EXERCISE OBJECTIVE:
What is needed here is an exact repetition of the records below, beginning at the line that has "m l = wrap l true v" and stopping after the line that has "assert (Hlog : frogOnLog".

_ _ _

Lemma tickFrog_on_log (s : State) (l : Body) (m : Q) :
  sameLayout s -> In l (logs s) -> onWaterObj (frog s) l = true ->
  exists v,
    tickFrog s m = Some (with_x (frog s) (x (frog s) + v))
    /\ moveLog m l = wrap l true v
    /\ ((v = CONSTANTS.LOG1_SPEED + m /\ y l = 228)
        \/ (v = CONSTANTS.LOG2_SPEED + m /\ y l = 110)).
Proof.
  intros Hlay Hin Hon.
  destruct (layout_rows s Hlay) as (_ & Hl & _ & (b0 & b3 & E0 & E3 & Y0 & Y3) & _).
  assert (Hlog : frogOnLog s = true) by (apply (filter_some _ _ l Hin); exact Hon).
  apply onWaterObj_iff in Hon. destruct Hon as (_ & _ & Hy).
  assert (Htar : inTarget s = false).
  { unfold inTarget. apply andb_false_iff. left. apply Qeqb_neq. consts.
    destruct (Hl l Hin) as [[Yl _] | [Yl _]]; rewrite Yl in Hy; lra. }
  unfold tickFrog, and_then, sameRowAs, moveLog.
  rewrite Htar, Hlog, E0, E3, Y0, Y3.
  destruct (Hl l Hin) as [[Yl Hid] | [Yl Hid]]; rewrite Hid; rewrite Yl in Hy.
  - exists (CONSTANTS.LOG1_SPEED + m).
    apply Qeqb_eq in Hy. rewrite Hy. repeat split. left. now split.
  - exists (CONSTANTS.LOG2_SPEED + m).
    assert (E1 : Qeq_bool (y (frog s)) 228 = false) by (apply Qeqb_neq; lra).
    apply Qeqb_eq in Hy. rewrite E1, Hy. repeat split. right. now split.
Qed.

(** X12. With the game's layout, a tick advances a live player standing on a
    log with the very velocity it gives that log: 10 plus half the level on
    row 228, 15 plus half the level on row 110.  The player's row is kept,
    and the log, wrapped with that velocity, is in the new snapshot. *)
Theorem riding_log (s : State) (l : Body) :
  sameLayout s ->
  gameOver s = false ->
  In l (logs s) ->
  onWaterObj (frog s) l = true ->
  exists s' v,
    tick s = Some s'
    /\ ((v = CONSTANTS.LOG1_SPEED + level s * CONSTANTS.SPEED_INCREASE /\ y l = 228)
        \/ (v = CONSTANTS.LOG2_SPEED + level s * CONSTANTS.SPEED_INCREASE /\ y l = 110))
    /\ frog s' = with_x (frog s) (x (frog s) + v)
    /\ moveLog (level s * CONSTANTS.SPEED_INCREASE) l = wrap l true v
    /\ In (wrap l true v) (logs s').
Proof.
  intros Hlay Hover Hin Hon.
  destruct (tickFrog_on_log s l (level s * CONSTANTS.SPEED_INCREASE) Hlay Hin Hon)
    as (v & Hf & Hmove & Hv).
  destruct (tick_playing s (sameLayout_well_formed s Hlay) Hover)
    as (t & Ht & Hf' & _ & _ & Hl & _).
  assert (Ef : frog t = with_x (frog s) (x (frog s) + v)) by congruence.
  exists (handleCollisions t), v.
  split; [exact Ht|]. split; [exact Hv|]. split; [exact Ef|].
  split; [exact Hmove|].
  cbn [logs handleCollisions with_gameOver]. rewrite Hl, <- Hmove.
  now apply in_map.
Qed.

Lemma riding_log_witness :
  exists s' v,
    tick (with_frog initialState (mkFrog "FROG" 236 228 "../frogger/assets/frog.png" 40 42))
      = Some s'
    /\ v = 10 + 0 * 0.5
    /\ x (frog s') = 236 + v /\ y (frog s') = 228
    /\ In (wrap (logAt 1 1) true v) (logs s').
Proof.
  destruct (riding_log
              (with_frog initialState
                 (mkFrog "FROG" 236 228 "../frogger/assets/frog.png" 40 42))
              (logAt 1 1))
    as (s' & v & Ht & Hv & Hf & _ & Hin).
  - repeat split.
  - reflexivity.
  - cbn. tauto.
  - reflexivity.
  - exists s', v. split; [exact Ht|].
    destruct Hv as [[Hv _] | [_ Hy]]; [|discriminate Hy].
    split; [exact Hv|]. rewrite Hf. repeat split. exact Hin.
Defined.
Lemma read_fetch_failure_is_absorbed_witness :
  let fetch := answers 503 "Service Unavailable"
                 (Throw (SyntaxError "Unexpected token")) in
  let st := RoleListing.initial RoleListing.scenario_page in
  let st' := RoleListing.fetchRoleSkillMatch fetch (Int 7) st in
  ((exists res, fetch (RoleListing.request (Int 7) (Int 3)) = Ok res
                /\ ok res = false)
   \/ (exists e, RoleListing.chain fetch (Int 7) (Int 3) = Throw e))
  /\ RoleListing.skillInfo st' = None
  /\ RoleListing.roleInfo st' = RoleListing.scenario_page
  /\ RoleListing.console st'
     = [LogError "Error fetching role details:" (ErrorMsg "Network error")]
  /\ RoleListing.render st' = RoleListing.Loading.
Proof.
  assert (F : (exists res,
                  answers 503 "Service Unavailable"
                    (Throw (SyntaxError "Unexpected token"))
                    (RoleListing.request (Int 7) (Int 3)) = Ok res
                  /\ ok res = false)
              \/ (exists e,
                     RoleListing.chain
                       (answers 503 "Service Unavailable"
                          (Throw (SyntaxError "Unexpected token")))
                       (Int 7) (Int 3) = Throw e)).
  { left. eexists. split; reflexivity. }
  split; [exact F|].
  destruct (proj1 (read_fetch_failure_is_absorbed
                     (answers 503 "Service Unavailable"
                        (Throw (SyntaxError "Unexpected token"))))
              (Int 7) (RoleListing.initial RoleListing.scenario_page) F)
    as [Hskill [Hrole [[e [_ [Hlog [Hnet _]]]] Hload]]].
  assert (E : e = ErrorMsg "Network error").
  { apply (Hnet {| status := 503; statusText := "Service Unavailable";
                   json := Throw (SyntaxError "Unexpected token") |});
      reflexivity. }
  subst e.
  split; [exact Hskill|]. split; [exact Hrole|]. split; [exact Hlog|].
  exact (proj2 (Hload eq_refl)).
Defined.

(** C10: when the [role_listings_info] response is an object with no member
    for the requested role id, reading [role_name] of the missing entry
    throws inside the second handler, the [catch] logs it, the page data is
    what it was, and a page that showed the loading placeholder still shows
    it. *)
Theorem missing_listing_is_absorbed (fetch : Fetch) (user : Session)
  (roleid : Num) (st : RolePage.State) (res : Response)
  (members : list (string * JsVal)) :
  fetch (RolePage.request user) = Ok res ->
  ok res = true ->
  json res = Ok (JObj members) ->
  lookup (String_of_Num roleid) members = None ->
  let st' := RolePage.fetchRoles fetch user roleid st in
  RolePage.data st' = RolePage.data st
  /\ RolePage.console st'
     = RolePage.console st
       ++ [LogError "Error fetching role details:"
             (TypeError
                "Cannot read properties of undefined (reading 'role_name')")]
  /\ (RolePage.data st = None -> RolePage.render st' = RolePage.Loading).
Proof.
  intros Hres Hok Hjson Hmiss. cbv zeta.
  rewrite (fetchRoles_caught fetch user roleid st
             (TypeError
                "Cannot read properties of undefined (reading 'role_name')")).
  - split; [reflexivity|]. split; [reflexivity|].
    intros Hnone. unfold RolePage.render. cbn. now rewrite Hnone.
  - unfold RolePage.chain, RolePage.check_ok. rewrite Hres. cbn [bind].
    rewrite Hok, Hjson. cbn [negb bind].
    unfold RolePage.to_page_data. cbn [get]. rewrite Hmiss. reflexivity.
Qed.
Lemma translating_keeps batches i j j' :
  translating json_loads backend batches i j = inr j' -> keeps j j'.
Proof.
  revert i j. induction batches as [|b rest IH]; intros i j; csimpl.
  - intros [= <-]. apply keeps_refl.
  - destruct (translating_step json_loads backend i b j) as [ex|j1] eqn:E; [done|].
    intros H. eapply keeps_trans; [by eapply translating_step_keeps|by eapply IH].
Qed.

(** Sub-batch retry during the reconciliation. *)
Lemma sub_batch_step_keeps id i sub j : keeps j (sub_batch_step json_loads backend id i sub j).
Proof.
  unfold sub_batch_step.
  destruct (translate_batch json_loads backend _ _ _ _) as [[ex|r] now].
  - apply keeps_clock.
  - apply record_success_keeps.
Qed.

Lemma sub_batches_loop_keeps id subs i j :
  keeps j (sub_batches_loop json_loads backend id subs i j).
Proof.
  revert i j. induction subs as [|b rest IH]; intros i j; csimpl.
  - apply keeps_refl.
  - eapply keeps_trans; [apply sub_batch_step_keeps|apply IH].
Qed.

Lemma reconcile_step_keeps text_dict fb j j' :
  reconcile_step json_loads backend text_dict fb j = inr j' -> keeps j j'.
Proof.
  unfold reconcile_step.
  set (j1 := sub_batches_loop json_loads backend _ _ _ _).
  destruct (list_remove fb _) as [remaining|]; [|done].
  intros H. apply uncaught_inr in H as [_ ->].
  eapply keeps_trans; [apply sub_batches_loop_keeps|].
  fold j1. split; [|unfold synced, save_recovery_state; by csimpl].
  apply grows_write. by unfold covered_by.
Qed.

Lemma reconciling_keeps text_dict snapshot j j' :
  reconciling json_loads backend text_dict snapshot j = inr j' -> keeps j j'.
Proof.
  revert j. induction snapshot as [|fb rest IH]; intros j; csimpl.
  - intros [= <-]. apply keeps_refl.
  - destruct (reconcile_step json_loads backend text_dict fb j) as [ex|j1] eqn:E; [done|].
    intros H. eapply keeps_trans; [by eapply reconcile_step_keeps|by apply IH].
Qed.
(** * png2svg: the pixel grid, its covering and the compaction of the document

    A shallow embedding of package [png2svg] (pixel grid, single-pixel
    covering, colour grouping, textual minimization, writing) and of the
    covering loop of [cmd/png2svg/main.go].

    Conventions of the embedding:
    - Go's [int] is a 64-bit signed integer: values are in [Z] and every
      arithmetic operation of the source is followed by [wrap];
    - [uint8] colour channels are [Byte.byte];
    - a [*Pixel] is [option Pixel], [None] being the nil pointer; the
      pointers of one grid are pairwise distinct, so a slice of pointers is
      a list of values updated in place;
    - a run-time panic is the [Panic] outcome;
    - what a function prints or writes is returned as a list of [event]s. *)

From Stdlib Require Import ZArith Lia.
From Stdlib.Strings Require Import Byte Ascii.
From stdpp Require Import base option list gmap strings.

Local Open Scope Z_scope.

(** ** Outcomes: normal return or panic *)

Inductive outcome (A : Type) : Type :=
| Ret (a : A)
| Panic (msg : string).
Arguments Ret {A} a.
Arguments Panic {A} msg.

#[global] Instance outcome_ret : MRet outcome := @Ret.
#[global] Instance outcome_bind : MBind outcome := fun A B k m =>
  match m with
  | Ret a => k a
  | Panic msg => Panic msg
  end.

Definition returns {A} (m : outcome A) : Prop := ∃ a, m = Ret a.

(** ** Go's [int] *)

Definition int_max : Z := 2 ^ 63 - 1.
Definition int_min : Z := - 2 ^ 63.
Definition wrap (z : Z) : Z := (z + 2 ^ 63) mod 2 ^ 64 - 2 ^ 63.
Definition add (a b : Z) : Z := wrap (a + b).
Definition sub (a b : Z) : Z := wrap (a - b).
Definition mul (a b : Z) : Z := wrap (a * b).
Definition is_int (z : Z) : Prop := int_min ≤ z ≤ int_max.

(** [for v := lo; v < hi; v++]: the values the loop variable takes.  The
    increment never wraps, since it is only applied to a value below [hi]. *)
Definition zrange (lo hi : Z) : list Z := seqZ lo (hi - lo).

(** A [for] loop over [xs] whose body may [return] a value from the
    enclosing function ([Some]) or fall through to the next iteration. *)
Fixpoint for_first {A} (xs : list Z) (body : Z → outcome (option A))
  : outcome (option A) :=
  match xs with
  | [] => Ret None
  | x :: xs' =>
      r ← body x;
      match r with
      | Some a => Ret (Some a)
      | None => for_first xs' body
      end
  end.

(** [s[i]] on a slice, and [*p] on a pointer. *)
Definition index {A} (s : list A) (i : Z) : outcome A :=
  if i <? 0 then Panic "index out of range"
  else match s !! Z.to_nat i with
       | Some a => Ret a
       | None => Panic "index out of range"
       end.

Definition deref {A} (p : option A) : outcome A :=
  match p with
  | Some a => Ret a
  | None => Panic "nil pointer dereference"
  end.

(** ** Data model *)

(** [type Pixel struct { x, y, r, g, b, a int; covered bool }]; the
    one-letter fields carry a [p] prefix. *)
Record Pixel : Type := mkPixel {
  px : Z; py : Z; pr : Z; pg : Z; pb : Z; pa : Z; covered : bool
}.

(** [type Pixels []*Pixel] *)
Abbreviation Pixels := (list (option Pixel)).

(** The external emitter (package onthefly).  A page is the envelope made by
    [NewTinySVGPixels(width, height)] together with the rectangles added to
    its svg tag so far, oldest first.  [svgTag] of the source points into
    [page]; here it is the [tag_rects] component. *)
Record Rect : Type := mkRect {
  rect_x : Z; rect_y : Z; rect_w : Z; rect_h : Z; rect_fill : Z * Z * Z
}.

Record Page : Type := mkPage {
  page_width : Z; page_height : Z; tag_rects : list Rect
}.

Definition NewTinySVGPixels (width height : Z) : Page :=
  mkPage width height [].

Definition AddRect (svgTag : Page) (rc : Rect) : Page :=
  mkPage (page_width svgTag) (page_height svgTag) (tag_rects svgTag ++ [rc]).

(** [svg.Pixel(x, y, r, g, b)]: a rectangle one wide and one high. *)
Definition Tag_Pixel (svgTag : Page) (x y r g b : Z) : Page :=
  AddRect svgTag (mkRect x y 1 1 (r, g, b)).

Record PixelImage : Type := mkPixelImage {
  pixels : Pixels; page : Page; verbose : bool; w : Z; h : Z
}.

(** Go [error] values: the ones made by [errors.New] and the ones the
    operating system hands back; the two never compare equal. *)
Inductive error : Type :=
| errors_New (text : string)
| os_error (detail : string).

(** What the program prints and writes, oldest first.  An event of [os.Create]
    or [WriteString] carries the result the operating system gave; for
    [WriteString] also the number of bytes written. *)
Inductive arg : Type := ArgInt (z : Z) | ArgStr (s : string) | ArgErr (e : error).

Inductive dest : Type := Stdout | File (filename : string).

Inductive event : Type :=
| EvPrint (s : string)
| EvPrintf (format : string) (args : list arg)
| EvStderr (format : string) (args : list arg)
| EvCreate (filename : string) (err : option error)
| EvWriteString (f : dest) (s : string) (n : nat) (err : option error)
| EvClose (filename : string).

(** ** Queries *)

(** [Done]: all pixels are covered. *)
Fixpoint Done_loop (ps : Pixels) : outcome bool :=
  match ps with
  | [] => Ret true
  | p :: ps' =>
      p ← deref p;
      if negb (covered p) then Ret false else Done_loop ps'
  end.

Definition Done (pi : PixelImage) : outcome bool := Done_loop (pixels pi).

Definition At (pi : PixelImage) (x y : Z) : outcome (Z * Z * Z) :=
  let i := add (mul y (w pi)) x in
  p ← index (pixels pi) i ≫= deref;
  Ret (pr p, pg p, pb p).

Definition Covered (pi : PixelImage) (x y : Z) : outcome bool :=
  let i := add (mul y (w pi)) x in
  p ← index (pixels pi) i ≫= deref;
  Ret (covered p).

Definition FirstUncovered (pi : PixelImage) : outcome (Z * Z) :=
  r ← for_first (zrange 0 (h pi)) (λ y,
        for_first (zrange 0 (w pi)) (λ x,
          let i := add (mul y (w pi)) x in
          p ← index (pixels pi) i ≫= deref;
          if negb (covered p) then Ret (Some (x, y)) else Ret None));
  match r with
  | Some xy => Ret xy
  | None => Panic "All pixels are covered"
  end.

(** ** Covering every remaining pixel with a 1x1 rectangle *)

Definition cover (p : Pixel) : Pixel :=
  mkPixel (px p) (py p) (pr p) (pg p) (pb p) (pa p) true.

Fixpoint CoverAllPixels_loop (ps : Pixels) (svgTag : Page) (coverCount : Z)
  : outcome (Pixels * Page * Z) :=
  match ps with
  | [] => Ret ([], svgTag, coverCount)
  | p :: ps' =>
      p ← deref p;
      if negb (covered p) then
        let svgTag := Tag_Pixel svgTag (px p) (py p) (pr p) (pg p) (pb p) in
        '(ps'', svgTag, n) ← CoverAllPixels_loop ps' svgTag (add coverCount 1);
        Ret (Some (cover p) :: ps'', svgTag, n)
      else
        '(ps'', svgTag, n) ← CoverAllPixels_loop ps' svgTag coverCount;
        Ret (Some p :: ps'', svgTag, n)
  end.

_ _ _

EXERCISE ANSWER:
    /\ moveLog m l = wrap l true v
    /\ ((v = CONSTANTS.LOG1_SPEED + m /\ y l = 228)
        \/ (v = CONSTANTS.LOG2_SPEED + m /\ y l = 110)).
Proof.
  intros Hlay Hin Hon.
  destruct (layout_rows s Hlay) as (_ & Hl & _ & (b0 & b3 & E0 & E3 & Y0 & Y3) & _).
  assert (Hlog : frogOnLog s = true) by (apply (filter_some _ _ l Hin); exact Hon).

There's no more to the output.